Abu Dhabi’s garage sale is continuing apace. The emirate on Tuesday sold a 49% stake in state oil giant ADNOC’s gas pipeline business to a host of blue-chip international investors. It’s the latest transaction in a scheme that had already seen it raise $19 billion from similar sales since 2016. Covid-19 appears to have helped inflate the latest $10 billion haul.
The deal puts an enterprise value of $20.7 billion on 982 kilometres of ADNOC pipeline. That’s significantly more than the $15 billion price tag mooted back in January. It’s all the more surprising given the virus-induced collapse in oil prices. Royal Dutch Shell’s share price, for example, has dropped over 40% this year.

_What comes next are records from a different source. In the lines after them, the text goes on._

(** The civil date of a day, and ["2006-01-02"]. *)
Definition civil (day : Z) : Z * Z * Z :=
  let z := day + 719468 in
  let era := z / 146097 in
  let doe := z mod 146097 in
  let yoe := (doe - doe / 1460 + doe / 36524 - doe / 146096) / 365 in
  let doy := doe - (365 * yoe + yoe / 4 - yoe / 100) in
  let mp := (5 * doy + 2) / 153 in
  let m := if mp <? 10 then mp + 3 else mp - 9 in
  (yoe + era * 400 + (if m <=? 2 then 1 else 0), m, doy - (153 * mp + 2) / 5 + 1).

Definition padded (width n : Z) : string :=
  let s := FormatInt n in Nat.iter (Z.to_nat (width - slen s)) (String "0") s.

Definition dateOf (ms : Z) : string :=
  let '(y, m, d) := civil (ms / 86400000) in padded 4 y +:+ "-" +:+ padded 2 m +:+ "-" +:+ padded 2 d.

Definition fileName (a : WeeklyReportArtifact) : string := "weekly-" +:+ siteSlug (wa_SiteName a) +:+ "-" +:+ dateOf (wa_WindowEndMS a) +:+ ".json".

(** [filepath.Join] of the directory and the name. *)
Definition reportPath (dir : string) (a : WeeklyReportArtifact) : string := Clean (dir +:+ "/" +:+ fileName a).

Definition NewFileDeliverer (exists_ : bool) (dir : string) : res string :=
  if negb (IsAbs dir) then Err (EMsg "reporting: file deliverer directory must be an absolute path")
  else if negb exists_ then Err (EMsg "reporting: file deliverer directory") else Ok dir.

(** What the file holds: everything but the device and the provider's
    metadata. *)
Record weeklyReportFilePayload := MkFilePayload {
  fp_CustomerName : string; fp_SiteName : string; fp_WindowStartMS : Z; fp_WindowEndMS : Z; fp_GeneratedAtMS : Z; fp_Text : string; fp_Provider : string; fp_Model : string;
  fp_Tokens : Z; fp_LatencyMS : Z; fp_RuntimeHealth : CustomerHealthSummary; fp_SensorSeriesCount : Z; fp_SensorRowCount : Z; fp_ActionCount : Z; fp_TierCDecisionCount : Z;
  fp_Warnings : list string }.
Definition toFilePayload (a : WeeklyReportArtifact) : weeklyReportFilePayload :=
  MkFilePayload (wa_CustomerName a) (wa_SiteName a) (wa_WindowStartMS a) (wa_WindowEndMS a) (wa_GeneratedAtMS a) (wa_Text a) (wa_Provider a) (wa_Model a) (wa_Tokens a) (wa_LatencyMS a)
    (wa_RuntimeHealth a) (wa_SensorSeriesCount a) (wa_SensorRowCount a) (wa_ActionCount a) (wa_TierCDecisionCount a) (wa_Warnings a).

Definition NewCloudDeliverer (urlParse : string → option URL) (endpoint apiKey : string) : res (string * string) :=
  match urlParse endpoint with
  | None => Err (EMsg "reporting: cloud deliverer endpoint must be an absolute https URL")
  | Some u =>
    if negb (bool_decide (ul_scheme u = "https")) then Err (EMsg "reporting: cloud deliverer endpoint must be an absolute https URL")
    else if ul_user u then Err (EMsg "reporting: cloud deliverer endpoint must not contain credentials")
    else if negb (bool_decide (ul_fragment u = "")) then Err (EMsg "reporting: cloud deliverer endpoint must not contain a fragment")
    else if bool_decide (apiKey = "") then Err (EMsg "reporting: cloud deliverer API key must not be empty")
    else Ok (endpoint, apiKey)
  end.
(** [Do]: the status the endpoint answered, if it did. *)
Definition cloudDeliver {W} (encodePayload : weeklyReportFilePayload → option string) (Do : httpRequest → W → option Z * W) (d : string * string) (a : WeeklyReportArtifact) : EM W unit := λ w,
  match encodePayload (toFilePayload a) with
  | None => (Err (EMsg "reporting: marshal cloud report payload"), w)
  | Some data =>
    match Do (MkHTTPRequest d.1 [("Content-Type", "application/json"); ("Authorization", "Bearer " +:+ d.2)] data) w with
    | (None, w1) => (Err (EMsg "reporting: cloud delivery request failed"), w1)
    | (Some code, w1) => (if (code <? 200) || (300 <=? code) then Err (EMsg "reporting: cloud delivery returned status") else Ok tt, w1)
    end
  end.

(** [WriteFile]: the file system's. *)
Definition fileDeliver {W} (encodePayload : weeklyReportFilePayload → option string) (WriteFile : string → string → EM W unit) (dir : string) (a : WeeklyReportArtifact) : EM W unit := λ w,
  if negb (IsAbs dir) then (Err (EMsg "reporting: file deliverer directory must be an absolute path"), w)
  else match encodePayload (toFilePayload a) with
  | None => (Err (EMsg "reporting: marshal report artifact"), w)
  | Some data => match WriteFile (reportPath dir a) data w with
    | (Err _, w1) => (Err (EMsg "reporting: write report file"), w1)
    | (Ok _, w1) => (Ok tt, w1)
    end
  end.

(** [LogDeliverer.Deliver]: one line, and never an error. *)
Record reportLine := MkReportLine {
  rl_device_id : string; rl_provider : string; rl_model : string; rl_sensor_rows : Z; rl_actions : Z; rl_tier_c_decisions : Z; rl_tokens : Z; rl_latency_ms : Z; rl_warnings : Z }.
Definition logDeliver {W} (Info : reportLine → W → W) (a : WeeklyReportArtifact) : EM W unit := λ w,
  (Ok tt, Info (MkReportLine (wa_DeviceID a) (wa_Provider a) (wa_Model a) (wa_SensorRowCount a) (wa_ActionCount a) (wa_TierCDecisionCount a) (wa_Tokens a) (wa_LatencyMS a)
                  (Z.of_nat (length (wa_Warnings a)))) w).

(** ** The provider *)
Definition defaultGeminiReportEndpoint : string := "https://generativelanguage.googleapis.com/v1beta".
Definition geminiReportSuffix : string := ":generateContent".
Definition geminiReportAPIKeyHeader : string := "x-goog-api-key".
Definition defaultReportMaxTokens : Z := 1400.

Record geminiReportContent := MkGeminiContent { gc_Role : string; gc_Parts : list string }.
Record geminiReportRequest := MkGeminiRequest { gr_Contents : list geminiReportContent; gr_MaxOutputTokens : Z }.
Record geminiReportUsageMetadata := MkGeminiUsage { gu_PromptTokenCount : Z; gu_CandidatesTokenCount : Z; gu_TotalTokenCount : Z }.
Record geminiReportResponse := MkGemini { gm_Candidates : list geminiReportContent; gm_UsageMetadata : geminiReportUsageMetadata }.

Definition geminiText (r : geminiReportResponse) : string := paragraphs (concat (gc_Parts <$> gm_Candidates r)).
Definition tokensUsed (m : geminiReportUsageMetadata) : Z :=
  if 0 <? gu_TotalTokenCount m then gu_TotalTokenCount m else wrap64 (gu_PromptTokenCount m + gu_CandidatesTokenCount m).

Record GeminiProvider := MkGeminiProvider { gp_apiKey : string; gp_model : string; gp_endpoint : string }.

Section Gemini.
Context (urlParse : string → option URL).

Definition normalizeGeminiReportEndpoint (raw model : string) : res string :=
  let base := if bool_decide (TrimSpace raw = "") then defaultGeminiReportEndpoint else TrimSpace raw in
  match urlParse base with
  | None => Err (EMsg "reporting gemini: invalid base_url")
  | Some parsed =>
    if bool_decide (ul_scheme parsed = "") || bool_decide (ul_host parsed = "") then Err (EMsg "reporting gemini: invalid base_url")
    else if negb (bool_decide (ul_scheme parsed = "https")) then Err (EMsg "reporting gemini: base_url must use https")
    else Ok (URL_String parsed (trimSlashes (ul_path parsed) +:+ "/models/" +:+ PathEscape model +:+ geminiReportSuffix))
  end.

Definition NewGeminiProvider (apiKey model base : string) : res GeminiProvider :=
  if bool_decide (TrimSpace apiKey = "") then Err (EMsg "reporting gemini: API key must not be empty")
  else if bool_decide (TrimSpace model = "") then Err (EMsg "reporting gemini: model must not be empty")
  else match normalizeGeminiReportEndpoint base (TrimSpace model) with
  | Err e => Err e
  | Ok endpoint => Ok (MkGeminiProvider (TrimSpace apiKey) (TrimSpace model) endpoint)
  end.

Definition NewProviderFromConfig (Getenv : string → string) (cfg : Config.ReportingConfig) : res GeminiProvider :=
  if bool_decide (Config.rc_Provider cfg = Config.ReportingProviderGemini) then
    let apiKey := TrimSpace (Getenv (TrimSpace (Config.rc_GeminiAPIKeyEnv cfg))) in
    if bool_decide (apiKey = "") then Err (EMsg "reporting.gemini.api_key_env is empty")
    else NewGeminiProvider apiKey (Config.rc_GeminiModel cfg) (Config.rc_GeminiBaseURL cfg)
  else if bool_decide (Config.rc_Provider cfg = "") then Err (EMsg "reporting.provider must not be empty")
  else Err (EMsg "reporting.provider is unknown").
End Gemini.

Definition promptText : string :=
  "You are Ori, an operational intelligence assistant for Nigerian SMEs. " +:+
  "Write a concise weekly energy report for the business owner. Focus on cost, reliability, likely causes, and practical next actions. " +:+
  "If runtime posture warnings are present, explain them as operational reliability risks without exposing secrets or internal implementation details. " +:+
  "Do not claim that physical actions were taken unless they appear in the action log. " +:+
  "Use plain language and keep it under 350 words." +:+ newline +:+ newline +:+ "Structured weekly input JSON:" +:+ newline.

(** [json.Marshal] of the input and of the request. *)
Class GeminiEncoder := { encodeInput : WeeklyReportInput → option string; encodeRequest : geminiReportRequest → option string }.

Definition buildGeminiWeeklyPrompt `{GeminiEncoder} (input : WeeklyReportInput) : res string :=
  match encodeInput input with None => Err (EMsg "reporting gemini: encode weekly input") | Some encoded => Ok (promptText +:+ encoded) end.

(** What came back of a request: the status and the decoded body, which is
    read up to a mebibyte. *)
Definition exchange (R : Type) : Type := httpRequest → option (Z * R).

Definition GenerateWeeklyReport `{GeminiEncoder} (Do : exchange (option geminiReportResponse)) (latencyMS : Z) (p : GeminiProvider) (input : WeeklyReportInput) : res ProviderReport :=
  match buildGeminiWeeklyPrompt input with
  | Err e => Err e
  | Ok prompt =>
    match encodeRequest (MkGeminiRequest [MkGeminiContent "user" [prompt]] defaultReportMaxTokens) with
    | None => Err (EMsg "reporting gemini: encode request")
    | Some encoded =>
      match Do (MkHTTPRequest (gp_endpoint p) [("Content-Type", "application/json"); (geminiReportAPIKeyHeader, gp_apiKey p)] encoded) with
      | None => Err (EMsg "reporting gemini: request failed")
      | Some (code, body) =>
        if (code <? 200) || (300 <=? code) then Err (EMsg "reporting gemini: returned HTTP error")
        else match body with
        | None => Err (EMsg "reporting gemini: decode response")
        | Some decoded =>
          let text := TrimSpace (geminiText decoded) in
          if bool_decide (text = "") then Err (EMsg "reporting gemini: response missing text content")
          else Ok (MkProviderReport text Config.ReportingProviderGemini (gp_model p) (tokensUsed (gm_UsageMetadata decoded)) latencyMS (Some {["prompt_version" := jstr "weekly-report-v1"]}))
        end
      end
    end
  end.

One factor is that the assets look appealingly safe. ADNOC will pay a fee to use the pipelines, minus a tariff that will depend on the volume of gas pumped through them. These cash flows should be relatively steady, because the tariff is subject to a floor and a cap, and because Abu Dhabi citizens need the gas for their power needs.
Investors including Singaporean sovereign fund GIC, Brookfield Asset Management and Global Infrastructure Partners face the risk that Abu Dhabi’s antagonist Qatar cuts off gas supplies to the emirate. But that has not yet happened despite Abu Dhabi and its neighbours blockading Doha since 2017.